EXERCISE GOAL: Take the data that follows and retype it word for word.

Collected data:

- - -

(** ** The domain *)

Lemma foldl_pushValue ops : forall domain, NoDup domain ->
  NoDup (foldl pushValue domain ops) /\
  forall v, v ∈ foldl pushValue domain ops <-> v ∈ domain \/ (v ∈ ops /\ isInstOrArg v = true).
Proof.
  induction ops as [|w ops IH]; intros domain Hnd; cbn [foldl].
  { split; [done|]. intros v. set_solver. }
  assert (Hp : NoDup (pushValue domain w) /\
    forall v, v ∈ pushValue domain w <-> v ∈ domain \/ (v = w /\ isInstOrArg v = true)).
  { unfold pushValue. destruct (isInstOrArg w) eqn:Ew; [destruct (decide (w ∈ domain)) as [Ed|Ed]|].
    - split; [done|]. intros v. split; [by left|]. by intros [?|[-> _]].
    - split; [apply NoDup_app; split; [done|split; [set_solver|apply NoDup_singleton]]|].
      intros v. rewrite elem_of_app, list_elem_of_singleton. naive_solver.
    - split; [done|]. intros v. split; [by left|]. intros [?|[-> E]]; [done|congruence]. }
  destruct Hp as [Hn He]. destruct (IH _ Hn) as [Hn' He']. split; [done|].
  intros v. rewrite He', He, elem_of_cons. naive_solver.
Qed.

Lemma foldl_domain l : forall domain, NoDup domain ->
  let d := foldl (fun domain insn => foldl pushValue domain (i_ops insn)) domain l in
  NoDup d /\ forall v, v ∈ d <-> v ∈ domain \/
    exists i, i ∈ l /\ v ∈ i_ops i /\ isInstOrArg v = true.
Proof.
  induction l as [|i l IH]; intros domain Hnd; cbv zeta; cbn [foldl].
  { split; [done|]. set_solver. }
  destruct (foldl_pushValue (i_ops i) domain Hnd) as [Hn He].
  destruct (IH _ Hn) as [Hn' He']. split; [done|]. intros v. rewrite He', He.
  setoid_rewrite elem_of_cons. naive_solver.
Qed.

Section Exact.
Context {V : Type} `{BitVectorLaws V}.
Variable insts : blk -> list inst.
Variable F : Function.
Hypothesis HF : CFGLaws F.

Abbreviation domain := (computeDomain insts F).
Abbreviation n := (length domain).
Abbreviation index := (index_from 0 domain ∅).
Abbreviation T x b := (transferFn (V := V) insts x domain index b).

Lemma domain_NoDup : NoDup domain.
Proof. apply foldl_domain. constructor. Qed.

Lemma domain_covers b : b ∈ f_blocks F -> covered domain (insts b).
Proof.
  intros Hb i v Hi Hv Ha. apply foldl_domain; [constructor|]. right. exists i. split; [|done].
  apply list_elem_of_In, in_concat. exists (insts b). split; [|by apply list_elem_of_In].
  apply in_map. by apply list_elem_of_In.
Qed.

- - -

RESULT:
(** ** The domain *)

Lemma foldl_pushValue ops : forall domain, NoDup domain ->
  NoDup (foldl pushValue domain ops) /\
  forall v, v ∈ foldl pushValue domain ops <-> v ∈ domain \/ (v ∈ ops /\ isInstOrArg v = true).
Proof.
  induction ops as [|w ops IH]; intros domain Hnd; cbn [foldl].
  { split; [done|]. intros v. set_solver. }
  assert (Hp : NoDup (pushValue domain w) /\
    forall v, v ∈ pushValue domain w <-> v ∈ domain \/ (v = w /\ isInstOrArg v = true)).
  { unfold pushValue. destruct (isInstOrArg w) eqn:Ew; [destruct (decide (w ∈ domain)) as [Ed|Ed]|].
    - split; [done|]. intros v. split; [by left|]. by intros [?|[-> _]].
    - split; [apply NoDup_app; split; [done|split; [set_solver|apply NoDup_singleton]]|].
      intros v. rewrite elem_of_app, list_elem_of_singleton. naive_solver.
    - split; [done|]. intros v. split; [by left|]. intros [?|[-> E]]; [done|congruence]. }
  destruct Hp as [Hn He]. destruct (IH _ Hn) as [Hn' He']. split; [done|].
  intros v. rewrite He', He, elem_of_cons. naive_solver.
Qed.

Lemma foldl_domain l : forall domain, NoDup domain ->
  let d := foldl (fun domain insn => foldl pushValue domain (i_ops insn)) domain l in
  NoDup d /\ forall v, v ∈ d <-> v ∈ domain \/
    exists i, i ∈ l /\ v ∈ i_ops i /\ isInstOrArg v = true.
Proof.
  induction l as [|i l IH]; intros domain Hnd; cbv zeta; cbn [foldl].
  { split; [done|]. set_solver. }
  destruct (foldl_pushValue (i_ops i) domain Hnd) as [Hn He].
  destruct (IH _ Hn) as [Hn' He']. split; [done|]. intros v. rewrite He', He.
  setoid_rewrite elem_of_cons. naive_solver.
Qed.

Section Exact.
Context {V : Type} `{BitVectorLaws V}.
Variable insts : blk -> list inst.
Variable F : Function.
Hypothesis HF : CFGLaws F.

Abbreviation domain := (computeDomain insts F).
Abbreviation n := (length domain).
Abbreviation index := (index_from 0 domain ∅).
Abbreviation T x b := (transferFn (V := V) insts x domain index b).

Lemma domain_NoDup : NoDup domain.
Proof. apply foldl_domain. constructor. Qed.

Lemma domain_covers b : b ∈ f_blocks F -> covered domain (insts b).
Proof.
  intros Hb i v Hi Hv Ha. apply foldl_domain; [constructor|]. right. exists i. split; [|done].
  apply list_elem_of_In, in_concat. exists (insts b). split; [|by apply list_elem_of_In].
  apply in_map. by apply list_elem_of_In.
Qed.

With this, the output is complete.